Lemma integral_definite_equal_bounds_witness :
  (0 <=? 0)%float = true
  /\ (0 + SMALL CalculusInclude.LARGE <=? 0)%float = false
  /\ integral_definite CalculusInclude.LARGE CalculusInclude.ACCURACY (2 + 0)
       (fun _ => 10%float) 0 0 0%N
     = round (0 + 10 * SMALL CalculusInclude.LARGE)%float
             CalculusInclude.ACCURACY (1 + 0)%N.
Proof.
  split; [vm_compute; reflexivity | ].
  split; [vm_compute; reflexivity | ].
  apply (integral_definite_equal_bounds CalculusInclude.LARGE CalculusInclude.ACCURACY
           0 (fun _ => 10%float) 0%float 0%N); vm_compute; reflexivity.
Defined.

(** *** The grapher *)

(** C8: with the default configuration (80 columns, 24 rows, domain and
    range [[-10, 10]]) [pixelToX] sends column [0] and column [1] both to
    [-10], column [4] to [-9] and column [79] to [10]: [mMap] computes in
    [long], so the quotient is truncated, and the map is not the affine map
    [x_min + i * (x_max - x_min) / (width - 1)] over the reals, which is
    injective and is not [-10] at column [1].  [yToPixel] truncates in the same way: it sends [10] to row
    [0], and [0] and [0.9] both to row [12]. *)
Theorem pixelToX_truncates :
  pixelToX Grapher_default 0 0%N = Ret (-10)%float 0%N
  /\ pixelToX Grapher_default 1 0%N = Ret (-10)%float 0%N
  /\ pixelToX Grapher_default 4 0%N = Ret (-9)%float 0%N
  /\ pixelToX Grapher_default 79 0%N = Ret 10%float 0%N
  /\ (-10 =? -10 + 1 * (10 - -10) / (80 - 1))%float = false
  /\ yToPixel Grapher_default 10 0%N = Ret 0 0%N
  /\ yToPixel Grapher_default 0 0%N = Ret 12 0%N
  /\ yToPixel Grapher_default 0.9 0%N = Ret 12 0%N.
Proof. repeat split; vm_compute; reflexivity. Qed.

(** C9: with the default configuration (24 rows, range [[-10, 10]]) a
    sample equal to [y_min = -10] is inside the range, [yToPixel] maps it to
    row [24], one past the last row [23]; the store into that row is outside
    the buffer, and [display] of the constant function [-10] reaches it,
    in the first column it plots. *)
Theorem yToPixel_of_y_min_out_of_bounds :
  yToPixel Grapher_default (-10) 0%N = Ret 24 0%N
  /\ mTermHeight Grapher_default = 24
  /\ ((-10 <? fst (mYrange Grapher_default))
      || (snd (mYrange Grapher_default) <? -10))%float = false
  /\ (forall (s : screen) (col : Z) (ch : ascii) (c : N),
         poke Grapher_default s 24 col ch c = Undefined)
  /\ plot_column Grapher_default (fun _ => (-10)%float, "#"%char) 0
       (blank 24 80, Double.INT32_MAX) 0%N = Undefined
  /\ display (addFunction Grapher_default (fun _ => (-10)%float) "#"%char) 0%N
     = Undefined.
Proof.
  repeat split; try (vm_compute; reflexivity).
Qed.

(** *** iterate *)

(** C10, counterexample: [iterate] does not return for every finite
    [times].  Each step of the count is a nested call: with [times = 100000]
    and a stack that holds 100000 frames of [iterate], the stack is
    exhausted.  And with [times = 2^53 + 4] the recursion never reaches its
    base case: no stack, however deep, gives a result. *)
Lemma iterate_does_not_terminate :
  is_finite 100000 = true
  /\ iterate (N.to_nat 100000) (fun x => x) 100000 0 0%N = OutOfFuel
  /\ is_finite 9007199254740996 = true
  /\ ~ exists frames r c, iterate frames (fun x => x) 9007199254740996 0 0%N = Ret r c.
Proof.
  split; [vm_compute; reflexivity | split; [ | split; [vm_compute; reflexivity | ]]].
  - apply iterate_exhausts.
    + vm_compute; reflexivity.
    + rewrite <- B2R_pow53. apply leb_true_R; vm_compute; reflexivity.
    + apply Nat.leb_le. vm_compute. reflexivity.
  - intros (frames & r & c & H). rewrite iterate_absorbed in H. discriminate.
Qed.

(** C10, as amended: for every [fx], every starting value and every finite
    [times] up to [2^53], [iterate] makes [n = max(0, ceil(times))] nested
    calls below the outermost one.  On a stack with room for more than [n]
    frames of [iterate] it returns: the result is [fx] applied [n] times to
    the value, and [fx] is evaluated exactly [n] times.  On a stack with
    room for [n] frames or fewer it exhausts the stack and returns nothing.
    [ceilZ times] is the ceiling of the real value of [times]. *)
Theorem iterate_terminates (fx : Func) (times value : float) (c : N)
    (Hfinite : is_finite times = true)
    (Hbound : (times <=? 0x1p53)%float = true) :
  let n := Z.to_nat (Z.max 0 (Double.ceilZ times)) in
  (forall frames : nat, (n < frames)%nat ->
     iterate frames fx times value c = Ret (Nat.iter n fx value) (N.of_nat n + c)%N)
  /\ (forall frames : nat, (frames <= n)%nat ->
        iterate frames fx times value c = OutOfFuel)
  /\ (IZR (Double.ceilZ times) - 1 < B2R times <= IZR (Double.ceilZ times))%R.
Proof.
  intros n.
  assert (HboundR : (B2R times <= IZR (2 ^ 53))%R).
  { rewrite <- B2R_pow53. apply leb_true_R; [exact Hfinite | reflexivity | exact Hbound]. }
  split; [ | split; [ | apply ceilZ_spec]].
  - intros frames Hframes.
    replace frames with (S n + (frames - S n))%nat by lia.
    apply iterate_run; [exact Hfinite | exact HboundR | unfold n; lia].
  - intros frames Hframes. apply iterate_exhausts; assumption.
Qed.

Lemma iterate_terminates_witness :
  is_finite 2.5 = true
  /\ (2.5 <=? 0x1p53)%float = true
  /\ iterate 4 (fun x => x + 1)%float 2.5 0 0%N = Ret 3%float 3%N
  /\ iterate 3 (fun x => x + 1)%float 2.5 0 0%N = OutOfFuel.
Proof.
  split; [vm_compute; reflexivity | ].
  split; [vm_compute; reflexivity | ].
  destruct (iterate_terminates (fun x => x + 1)%float 2.5 0 0%N eq_refl eq_refl)
    as (Hret & Hout & _).
  split; [apply (Hret 4%nat); vm_compute; lia | apply (Hout 3%nat); vm_compute; lia].
Defined.

(** ** More facts

    What the further statements below are proved from. *)

(** ** Zeros, infinities and NaN through the operations *)

Lemma zero_cases (z : float) (s : bool) :
  Prim2SF z = S754_zero s -> z = (if s then (-0)%float else 0%float).
Proof.
  intros H. apply Prim2SF_inj. rewrite H. destruct s; reflexivity.
Qed.

Lemma sub_self (k : float) : is_finite k = true -> (k - k)%float = 0%float.
Proof.
  intros Hk. apply Prim2SF_inj. rewrite sub_spec. rewrite is_finite_SF in Hk.
  change (Prim2SF 0) with (S754_zero false).
  destruct (Prim2SF k) as [s | s | | s m e]; try discriminate.
  - destruct s; reflexivity.
  - unfold SF64sub. cbn [SFsub].
    set (a := cond_Zopp s _).
    assert (H : a - a = 0) by apply Z.sub_diag.
    rewrite H. reflexivity.
Qed.

Lemma zero_mul_finite (z L : float) :
  (z =? 0)%float = true -> is_finite L = true -> ((z * L) =? 0)%float = true.
Proof.
  intros Hz HL. destruct (eqb_zero_spec z Hz) as [s Hs].
  rewrite is_finite_SF in HL.
  rewrite FloatAxioms.eqb_spec, mul_spec, Hs.
  destruct (Prim2SF L) as [s' | s' | | s' m e]; try discriminate;
    destruct s, s'; reflexivity.
Qed.

Lemma zero_add_zero (z : float) : (z =? 0)%float = true -> (0 + z)%float = 0%float.
Proof.
  intros Hz. destruct (eqb_zero_spec z Hz) as [s Hs].
  rewrite (zero_cases z s Hs). destruct s; reflexivity.
Qed.

Lemma round_value_zero (z : float) (p : N) :
  (p <= 9)%N -> (z =? 0)%float = true -> round_value z p = 0%float.
Proof.
  intros Hp Hz. destruct (eqb_zero_spec z Hz) as [s Hs].
  rewrite (zero_cases z s Hs).
  assert (H : (p = 0 \/ p = 1 \/ p = 2 \/ p = 3 \/ p = 4 \/ p = 5 \/ p = 6
               \/ p = 7 \/ p = 8 \/ p = 9)%N) by lia.
  repeat (destruct H as [H | H]; [subst p; destruct s; vm_compute; reflexivity | ]).
  subst p; destruct s; vm_compute; reflexivity.
Qed.

Lemma not_finite_cases (x : float) :
  is_finite x = false -> x = infinity \/ x = neg_infinity \/ x = nan.
Proof.
  intros H. rewrite is_finite_SF in H.
  destruct (Prim2SF x) as [s | s | | s m e] eqn:E; try discriminate.
  - destruct s; [right; left | left]; apply Prim2SF_inj; rewrite E; reflexivity.
  - right; right. apply Prim2SF_inj; rewrite E; reflexivity.
Qed.

Lemma round_value_not_finite (x : float) (p : N) :
  (p <= 9)%N -> is_finite x = false -> round_value x p = x.
Proof.
  intros Hp Hx.
  assert (H : (p = 0 \/ p = 1 \/ p = 2 \/ p = 3 \/ p = 4 \/ p = 5 \/ p = 6
               \/ p = 7 \/ p = 8 \/ p = 9)%N) by lia.
  destruct (not_finite_cases x Hx) as [-> | [-> | ->]];
    repeat (destruct H as [H | H]; [subst p; vm_compute; reflexivity | ]);
    subst p; vm_compute; reflexivity.
Qed.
##############################
About this exercise =>
When you repeat the lines, start with the first line of the material and end with the line that contains "Grapher_default = 24", keeping both and reproducing each exactly, with nothing added.

Task answer =>
Lemma integral_definite_equal_bounds_witness :
  (0 <=? 0)%float = true
  /\ (0 + SMALL CalculusInclude.LARGE <=? 0)%float = false
  /\ integral_definite CalculusInclude.LARGE CalculusInclude.ACCURACY (2 + 0)
       (fun _ => 10%float) 0 0 0%N
     = round (0 + 10 * SMALL CalculusInclude.LARGE)%float
             CalculusInclude.ACCURACY (1 + 0)%N.
Proof.
  split; [vm_compute; reflexivity | ].
  split; [vm_compute; reflexivity | ].
  apply (integral_definite_equal_bounds CalculusInclude.LARGE CalculusInclude.ACCURACY
           0 (fun _ => 10%float) 0%float 0%N); vm_compute; reflexivity.
Defined.

(** *** The grapher *)

(** C8: with the default configuration (80 columns, 24 rows, domain and
    range [[-10, 10]]) [pixelToX] sends column [0] and column [1] both to
    [-10], column [4] to [-9] and column [79] to [10]: [mMap] computes in
    [long], so the quotient is truncated, and the map is not the affine map
    [x_min + i * (x_max - x_min) / (width - 1)] over the reals, which is
    injective and is not [-10] at column [1].  [yToPixel] truncates in the same way: it sends [10] to row
    [0], and [0] and [0.9] both to row [12]. *)
Theorem pixelToX_truncates :
  pixelToX Grapher_default 0 0%N = Ret (-10)%float 0%N
  /\ pixelToX Grapher_default 1 0%N = Ret (-10)%float 0%N
  /\ pixelToX Grapher_default 4 0%N = Ret (-9)%float 0%N
  /\ pixelToX Grapher_default 79 0%N = Ret 10%float 0%N
  /\ (-10 =? -10 + 1 * (10 - -10) / (80 - 1))%float = false
  /\ yToPixel Grapher_default 10 0%N = Ret 0 0%N
  /\ yToPixel Grapher_default 0 0%N = Ret 12 0%N
  /\ yToPixel Grapher_default 0.9 0%N = Ret 12 0%N.
Proof. repeat split; vm_compute; reflexivity. Qed.

(** C9: with the default configuration (24 rows, range [[-10, 10]]) a
    sample equal to [y_min = -10] is inside the range, [yToPixel] maps it to
    row [24], one past the last row [23]; the store into that row is outside
    the buffer, and [display] of the constant function [-10] reaches it,
    in the first column it plots. *)
Theorem yToPixel_of_y_min_out_of_bounds :
  yToPixel Grapher_default (-10) 0%N = Ret 24 0%N
  /\ mTermHeight Grapher_default = 24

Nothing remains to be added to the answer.